In this, he's a perfect match for Fran, who benefits from the best performance of MacLaine's career: it's a beautiful mixture of dejection and irritation, hoping against hope that if she lets the awful Sheldrake insult her over and over again, he'll eventually see her loyalty and love. It's a performance that exists mostly in MacLaine's face: when Sheldrake hands her a hundred dollars in lieu of an actual Christmas present (oh yes, that's another part of what makes The Apartment so wonderfully nasty: all of this sexual bartering and interpersonal meanness takes place during the Christmas season in 1959, and the sets have enough brightly-lit trees scattered throughout that you never forget it), as simple a thing as the affronted way she moves her eyes down to the money tells us a great deal about who Fran is, and exactly where her breaking point is.

The whole film does an impeccable of sketching out Bud and Fran as downtrodden and anguished - suicide enters the plot midway through, and it's not treated with any humor despite Wilder having demonstrated a willingness to go for such black comedy elsewhere in his career - and the former, in particular, as having been himself corrupted by the same world that is going to firmly prevent him from ever being more than a punching bag. Indeed, The Apartment is so good at depicting the lacerating cruelty of the world of offices and managers and entitlement that it has a hard time reversing course to depict the sweet, nurturing affection between the two leads. It doesn't really seem that Wilder and Diamond actually believe it can exist. And this is maybe the single major flaw that keeps me from ranking this among the very top films of the director's canon: not that it is nasty per se, but that its attempts to soften that nastiness simply aren't sufficient. The most successful place it does that is with Bud's neighbors, a pragmatic but morally righteous doctor (Jack Kruschen) and his morally righteous and openly judgmental wife (Naomi Stevens). They are the two sources of absolute good in the movie, but even this doesn't really let air in: their contempt for Bud, which he never tries to contradict, mostly serve to make our hero seem even more pathetic than the rest of the scenario.

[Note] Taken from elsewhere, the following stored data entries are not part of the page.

(** what follows ['['] in the uint8 array of scenario 4: [$ U # U 3 1 2 3] *)
Definition uint8_array_body : list byte :=
  ["$"; "U"; "#"; "U"; x03; x01; x02; x03]%byte.

(** what follows ['{'] in a counted uint8 object: [$ U # U 1 U 1 a 7] *)
Definition uint8_object_body : list byte :=
  ["$"; "U"; "#"; "U"; x01; "U"; x01; "a"; x07]%byte.

(** what follows ['['] in scenario 8: [$ U U 1 U 2 ]] *)
Definition typed_uncounted_body : list byte :=
  ["$"; "U"; "U"; x01; "U"; x02; "]"]%byte.

(** what follows ['['] in a counted array without type: [# U 2 U 1 U 2] *)
Definition counted_untyped_body : list byte :=
  ["#"; "U"; x02; "U"; x01; "U"; x02]%byte.

(** scenario 7: [S i FF] *)
Definition negative_string : list byte := ["S"; "i"; xff]%byte.

(** an N-D header with a negative dimension: [[ $ U # [ $ i # U 1 FF] *)
Definition negative_dimension : list byte :=
  ["["; "$"; "U"; "#"; "["; "$"; "i"; "#"; "U"; x01; xff]%byte.

(** an object whose first key has a negative length: [{ i FF] *)
Definition negative_key : list byte := ["{"; "i"; xff]%byte.

(** scenario 6: [{ U 1 a U 2 U 1 a U 5 }] *)
Definition duplicate_key_object : list byte :=
  ["{"; "U"; x01; "a"; "U"; x02; "U"; x01; "a"; "U"; x05; "}"]%byte.

(** what follows ['{'] in scenario 6 *)
Definition duplicate_key_body : list byte :=
  ["U"; x01; "a"; "U"; x02; "U"; x01; "a"; "U"; x05; "}"]%byte.

Definition prefs_pairs_hook (f : hook_fn) : _bjdata_decoder_prefs_t :=
  mkPrefs HookNull (HookCallable f) false false false.

(** scenario 4 whole: [[ $ U # U 3 1 2 3] *)
Definition uint8_array : list byte := "["%byte :: uint8_array_body.

Definition prefs_no_bytes : _bjdata_decoder_prefs_t :=
  mkPrefs HookNull HookNull true false false.

(** a hook that returns its argument *)
Definition id_hook : hook := HookCallable (fun o => inr o).

Definition prefs_pairs : _bjdata_decoder_prefs_t :=
  mkPrefs HookNull id_hook false false false.

(** the outcome of decoding one value from a fixed buffer: the result, the
    number of bytes consumed and the pending exception *)
Definition decode_fixed (p : _bjdata_decoder_prefs_t) (fuel : nat)
  (data : list byte) : result PyObject * Z * option pyerr :=
  let '(r, w) := _bjdata_decode_value fuel 0 None (fixed p data) in
  (r, total_read (buf w), exc w).

Definition three_bytes : list byte := [x01; x02; x03]%byte.
Definition two_bytes : list byte := [xff; xfe]%byte.
Definition eight_ff : list byte := [xff; xff; xff; xff; xff; xff; xff; xff]%byte.

(** the Latin-1 encoding of e with acute accent: no UTF-8 *)
Definition e_acute_latin1 : list byte := [xe9]%byte.

(** a high-precision number that is none, after its marker: [U 1 x] *)
Definition bad_decimal : list byte := ["U"; x01; "x"]%byte.

(** [$ N]: a type prefix naming the no-op marker *)
Definition noop_typed_body : list byte := ["$"; "N"]%byte.

(** a 2 x 3 uint8 array after its ['[']: [$ U # [ $ U # U 2 2 3] and six
    bytes *)
Definition nd_array_body : list byte :=
  ["$"; "U"; "#"; "["; "$"; "U"; "#"; "U"; x02; x02; x03;
   x0a; x0b; x0c; x0d; x0e; x0f]%byte.

(** a counted dimension vector without type: [$ U # [ # U 2 3 4] *)
Definition untyped_vector_body : list byte :=
  ["$"; "U"; "#"; "["; "#"; "U"; x02; x03; x04]%byte.

(** a dimension vector with a negative count: [# [ # i FF i 5] *)
Definition failed_vector_body : list byte :=
  ["#"; "["; "#"; "i"; xff; "i"; x05]%byte.

(** three times true: [$ T # U 3] *)
Definition three_true_body : list byte := ["$"; "T"; "#"; "U"; x03]%byte.

(** whole arrays of a no-data type: [[ $ Z # U 3], [[ $ T # U 3] and
    [[ $ F # U 2] *)
Definition three_null_array : list byte := ["["; "$"; "Z"; "#"; "U"; x03]%byte.
Definition three_true_array : list byte := "["%byte :: three_true_body.
Definition two_false_array : list byte := ["["; "$"; "F"; "#"; "U"; x02]%byte.

(** scenario 6 with a count: [{ # U 2 U 1 a U 2 U 1 a U 5] *)
Definition counted_duplicate_key_object : list byte :=
  ["{"; "#"; "U"; x02; "U"; x01; "a"; "U"; x02; "U"; x01; "a"; "U"; x05]%byte.

(** a counted object of type true with the key [a] twice:
    [{ $ T # U 2 U 1 a U 1 a] *)
Definition no_data_duplicate_key_object : list byte :=
  ["{"; "$"; "T"; "#"; "U"; x02; "U"; x01; "a"; "U"; x01; "a"]%byte.

End BytesIO.
Arguments set_text : simpl never.
Arguments style_runs : simpl never.
Arguments fill_placeholder : simpl never.
Arguments hex_rgb : simpl never.

(* ================================================================= *)
(** ** Vocabulary of the properties *)

(** A colour string [#hhhhhh] with six hexadecimal digits. *)
Definition is_hex (c : char) : bool :=
  match hex_digit c with Some _ => true | None => false end.

Definition well_formed_color (c : str) : bool :=
  match c with
  | [h; d1; d2; d3; d4; d5; d6] =>
      (h =? 35)%N && forallb is_hex [d1; d2; d3; d4; d5; d6]
  | _ => false
  end.

(** A border is drawn when line 136 takes its branch. *)
Definition border_drawn (cfg : StyleConfig) : bool :=
  opt_truthy (border_color cfg) && (border_width cfg >? 0)%Z.

Definition well_formed_style (cfg : StyleConfig) : bool :=
  well_formed_color (bg_color cfg)
  && well_formed_color (title_color cfg)
  && well_formed_color (content_color cfg)
  && (if border_drawn cfg then well_formed_color (opt_str (border_color cfg))
      else true).

(** The characters the file name keeps, as the specification lists them. *)
Definition kept_in_filename (env : Env) (c : char) : bool :=
  isalnum env c || (c =? 32)%N || (c =? 95)%N || (c =? 45)%N.

(** The strip set as a predicate on characters. *)
Definition in_strip_set (c : char) : bool := mem c strip_set.

(** A usable line yields a title: it is not blank and something is
    left of it after normalization. *)
Definition usable_line (line : str) : bool :=
  truthy (strip line) && truthy (strip_chars strip_set line).

Definition no_border (s : Slide) : Prop :=
  Forall (fun sh => has_border sh = false) (placeholders s).

Definition succeeds {A} (o : outcome A) : bool :=
  match o with Ret _ => true | Raise _ => false end.

(** An existing default image can be inserted, and the file system
    lets [create_ppt] store its result for [topic]. *)
Definition io_ok (env : Env) (topic : str) : bool :=
  match default_jpg env with
  | Some inserted => succeeds inserted
  | None => true
  end
  && succeeds (os_makedirs env (lit "generated_ppt"))
  && succeeds (save_file env (output_path env topic)).

(** An exception that comes from the default image or the file system. *)
Definition raised_by_io (env : Env) (topic : str) (e : exn) : Prop :=
  default_jpg env = Some (Raise e)
  \/ os_makedirs env (lit "generated_ppt") = Raise e
  \/ save_file env (output_path env topic) = Raise e.

(** The sizes and the outline width are ones the document library
    accepts: 1 to 4000 points, and at most 1584 points for an outline
    that is drawn. *)
Definition style_in_range (cfg : StyleConfig) : bool :=
  font_size_ok (title_size cfg) && font_size_ok (content_size cfg)
  && (if border_drawn cfg then line_width_ok (Pt (border_width cfg))
      else true).

(** Every text handed to the document library is XML compatible. *)
Definition texts_ok (topic : str) (titles contents : list str) : bool :=
  xml_compatible topic && forallb xml_compatible titles
  && forallb xml_compatible contents.


(** An exception of the document library, with its cause: a text that
    is not XML compatible, a font size or an outline width out of range. *)
Definition library_error (topic : str) (titles contents : list str)
           (cfg : StyleConfig) (e : exn) : Prop :=
  (e = xml_error /\ texts_ok topic titles contents = false)
  \/ (e = font_size_error
      /\ font_size_ok (title_size cfg) && font_size_ok (content_size cfg)
         = false)
  \/ (e = line_width_error
      /\ border_drawn cfg = true
      /\ line_width_ok (Pt (border_width cfg)) = false).

(** A content slide that shows the pair [(title, content)], as the
    library stores the two texts. *)
Definition slide_for (cfg : StyleConfig) (tc : str * str) (s : Slide) : Prop :=
  title_text s = Some (escape_ctrl_chars (fst tc))
  /\ body_text s = Some (escape_ctrl_chars (snd tc))
  /\ (border_drawn cfg = false -> no_border s).

(** The prompt of the local path of [generate_slide_content]. *)
Definition local_prompt (title : str) : str :=
  lit "Generate a professional PowerPoint paragraph about "
  ++ title ++ lit " (4-5 sentences):".

(** The world in which [main] calls [generate_slide_titles]. *)
Definition after_prelude (w : World) : World :=
  mkWorld (calls w)
    (StInfo (lit "Generating slides with AI...")
     :: StSubheader (lit "Customize Appearance")
     :: StMarkdown Rule
     :: StWrite (lit "Generate a professional PowerPoint presentation from a topic using AI.")
     :: StTitle (lit "Free Text-to-PPT Generator (CHATGPT)")
     :: shown w)
    (disk w).

Definition titles_error : Event :=
  StError (lit "Failed to generate slide titles. Please try again or check your API key.").

(* ================================================================= *)
(** ** Sample environments and inputs *)

Definition connection_error : exn := Exc RuntimeError (lit "Connection error.").

(** One run per non-empty paragraph. *)
Definition one_run_per_line (s : str) : list (list str) :=
  map (fun p => if truthy p then [p] else []) (split nl s).

(** No hosted backend, a given local model, no default image, a
    writable directory. *)
Definition local_env (gen : nat -> str -> Z -> outcome str) : Env :=
  mkEnv (fun _ _ _ _ _ => Raise connection_error)
        gen
        (fun _ => Raise (Exc ValueError (lit "invalid literal for int() with base 16")))
        (fun _ => false)
        one_run_per_line
        None
        (fun _ => Ret tt)
        (fun _ => Ret tt).
(** X5. New credentials need no restart: after the API key and the
    instance URL are set, the requests of the next refresh cycle go to
    the new URL and carry the new key as bearer token. *)
Theorem credentials_take_effect_at_next_cycle
    (w : World) (url key : string) (fuel : nat) :
  let r := (api_key_setter key ;;; instance_url_setter url ;;;
            fetchIndexItems fuel) w in
  r = OutOfFuel
  \/ exists n,
       sent w r = page_requests url (get_headers key) 0 (S n)
       /\ Forall (fun q => headers_get "Authorization" (req_headers q)
                           = Some ("Bearer " +:+ key)
                           /\ String.prefix url (req_url q) = true)
                 (sent w r).
Proof.
  cbv zeta. unfold bind at 1 2, api_key_setter, instance_url_setter.
  unfold bind, modify, writeConfig. simpl.
  assert (HP : forall off,
             headers_get "Authorization"
                         (req_headers (page_request url (get_headers key) off))
             = Some ("Bearer " +:+ key)
             /\ String.prefix url
                              (req_url (page_request url (get_headers key) off))
                = true).
  { intros off. split; [reflexivity|]. apply prefix_append. }
  match goal with |- fetchIndexItems fuel ?w1 = _ \/ _ =>
    pose proof (fetchIndexItems_effect fuel w1) as H;
    destruct (fetchIndexItems fuel w1) as [[] w'|e w'|]; [right|right|now left]
  end.
  - destruct H as (n & links & ws & -> & _). exists n.
    unfold sent. cbn [world_of net fetched logged install with_self with_log
                      with_index].
    rewrite drop_app_length. split; [reflexivity|].
    now apply Forall_page_requests.
  - destruct H as (n & links & ->). exists n.
    unfold sent. cbn [world_of net fetched].
    rewrite drop_app_length. split; [reflexivity|].
    now apply Forall_page_requests.
Qed.

(** ** Outcome of the archive action *)

(** X6. The archive action refreshes exactly when its [PATCH] is
    answered with a success. When the answer is an error status the only
    request is the [PATCH], a warning is logged and the index stays as it
    is; when it is a success one refresh cycle follows, whose list-page
    requests come after the [PATCH] and whose index is installed and
    logged once. When the action raises, the index is unchanged. *)
Theorem archive_action_outcome (fuel : nat) (bookmark_id : string) (w : World) :
  let patch := patch_request w bookmark_id in
  let debug := debug_about_to PATCH (req_url patch) in
  match _archive_bookmark fuel bookmark_id w with
  | Ok _ w' =>
      (exists r,
          remote w (length (net w)) patch = Responded r /\ ok r = false
          /\ net w' = net w ++ [patch]
          /\ index w' = index w
          /\ _index_items (self w') = _index_items (self w)
          /\ log w' = log w ++ [debug; warning_response (status_code r)])
      \/ (exists r n links ws,
             remote w (length (net w)) patch = Responded r /\ ok r = true
             /\ net w' = net w ++ patch
                         :: page_requests (_instance_url (self w))
                              (get_headers (_api_key (self w))) 0 (S n)
             /\ index w' = _index_items (self w)
                           ++ map (index_item (self w)) links
             /\ log w' = log w ++ debug :: ws
                         ++ [info_indexed (length (index w'))]
             /\ at_most_a_warning ws)
  | Raise _ w' =>
      index w' = index w /\ log w' = log w ++ [debug]
      /\ exists n,
           net w' = net w ++ patch
                    :: page_requests (_instance_url (self w))
                         (get_headers (_api_key (self w))) 0 n
  | OutOfFuel => True
  end.
Proof.
  cbv zeta. rewrite _archive_bookmark_unfold. cbv zeta.
  destruct (remote w (length (net w)) (patch_request w bookmark_id))
    as [r|] eqn:Hr.
  - destruct (ok r) eqn:Hok.
    + match goal with |- match fetchIndexItems fuel ?w1 with _ => _ end =>
        pose proof (fetchIndexItems_effect fuel w1) as H;
        destruct (fetchIndexItems fuel w1) as [[] w'|e w'|]; [| |exact I]
      end.
      * destruct H as (n & links & ws & -> & Hws). right.
        exists r, n, links, ws. simpl.
        rewrite <- !app_assoc. simpl. now repeat split.
      * destruct H as (n & links & ->). simpl.
        split; [reflexivity|]. split; [reflexivity|].
        exists (S n). now rewrite <- app_assoc.
    + left. exists r. simpl. rewrite <- app_assoc. now repeat split.
  - simpl. split; [reflexivity|]. split; [reflexivity|]. now exists O.
Qed.

(** ** The cycle and the pager *)

Lemma resume_with_items (l : Locals) (v : list IndexItem) (w : World) :
  _get_links_resume l (with_self (set_index_items v) w)
  = map_world (with_self (set_index_items v)) (_get_links_resume l w).
Proof.
  unfold _get_links_resume, bind, get, send, modify, ret, raise.
  destruct (offset l <=? total l); [|reflexivity].
  change (remote (with_self (set_index_items v) w)) with (remote w).
  change (net (with_self (set_index_items v) w)) with (net w).
  change (_instance_url (self (with_self (set_index_items v) w)))
    with (_instance_url (self w)).
  destruct (remote w (length (net w)) _) as [r|]; [|reflexivity].
  destruct (ok r); [|reflexivity].
  destruct (falsy (response_headers l));
    [destruct (total_count (headers r))|]; simpl;
    try destruct (json r); reflexivity.
Qed.

Lemma next_with_items (g : Generator) (v : list IndexItem) (w : World) :
  _get_links_next g (with_self (set_index_items v) w)
  = map_world (with_self (set_index_items v)) (_get_links_next g w).
Proof.
  destruct g as [|l|]; [|apply resume_with_items|reflexivity].
  rewrite !next_created. apply resume_with_items.
Qed.
(** ** Claim about the Fleet Evaluator *)

(** C4. For a station dictionary (pairwise distinct station ids) and any
    report list, the station loop of [main] returns exactly one pair
    [(station_id, percentage)] per station of the dictionary, stations
    with no charger or no report included; the percentage is the one
    [calculate_station_uptime] returns for that station; the pairs are in
    strictly ascending order of station id; and the result is the same for
    every iteration order of the dictionary.  [main] prints these pairs
    when the reports pass its cross-reference check. *)
Theorem fleet_results_one_per_station (stations : list (Z * list Z))
    (reports : list report) :
  NoDup stations.*1 ->
  exists results : list (Z * Z),
    fleet_results stations reports = Ok results /\
    length results = length stations /\
    results.*1 ≡ₚ stations.*1 /\
    (forall (station_id percentage : Z),
       (station_id, percentage) ∈ results <->
       exists charger_ids,
         (station_id, charger_ids) ∈ stations /\
         calculate_station_uptime station_id charger_ids reports
           = Ok percentage) /\
    (forall (i j : nat) (a b : Z * Z),
       (i < j)%nat -> results !! i = Some a -> results !! j = Some b ->
       a.1 < b.1) /\
    (forall stations' : list (Z * list Z),
       stations' ≡ₚ stations ->
       fleet_results stations' reports = Ok results) /\
    (cross_referenced stations reports ->
     main stations reports = Ok (Printed results)).
Proof.
  intros Hnd.
  set (pairs := map (station_result reports) stations).
  assert (py_sort pairs ≡ₚ pairs) as Hperm by apply py_sort_perm.
  exists (py_sort pairs). split; [apply fleet_results_value|].
  split; [rewrite Hperm; unfold pairs; by rewrite length_map|].
  split; [rewrite Hperm; unfold pairs; by rewrite station_result_ids|].
  split; [|split; [|split]].
  - intros sid p. rewrite Hperm. unfold pairs.
    rewrite list_elem_of_fmap. split.
    + intros ([sid' cids] & Heq & Hin). unfold station_result in Heq.
      simpl in Heq. injection Heq as -> ->. exists cids.
      split; [done|apply calculate_station_uptime_value].
    + intros (cids & Hin & Hc). exists (sid, cids). split; [|done].
      rewrite calculate_station_uptime_value in Hc. injection Hc as <-.
      done.
  - apply (StronglySorted_lookup_lt (fun a b : Z * Z => a.1 < b.1)).
    apply sorted_distinct_ids; [apply py_sort_sorted|].
    rewrite Hperm. unfold pairs. by rewrite station_result_ids.
  - intros stations' Hp. rewrite fleet_results_value. f_equal.
    apply py_sort_unique. unfold pairs. by rewrite Hp.
  - intros Hx. rewrite main_cross_referenced.
    by rewrite bool_decide_eq_true_2.
Qed.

Still, a black-hearted satire this smart, cutting, and hilarious is good even if it can't quite find a way out of its nihilism; indeed, this might very well be what makes it a good satire. The Apartment has done fantastic work in making the offices and the apartment itself seem hopelessly poisoned by the go-go-go attitude of successful American capitalism: the anarmorphic widescreen frame leaves everything looking a bit distorted and boxy, like a series of terrible, dismal shadowboxes, and it's not afraid to throw some heavy shadows that make domestic spaces seem gloomy and lifeless. And the way it captures the brittle speech of people who've given up their personalities for commerce is hilarious and damning. It's never been and will never by my favorite Wilder film, but it's hugely bracing, and still actively dangerous after more than a half-century; satires of corporate culture have continued to come out without pause down the years, but they're very rarely this merciless. It's not as savagely modernist asĀ Psycho, the other big evergreen classic from 1960, but for something this old and this across-the-board dated in its attitudes and milieu to still feel this fresh is by every means a major achievement.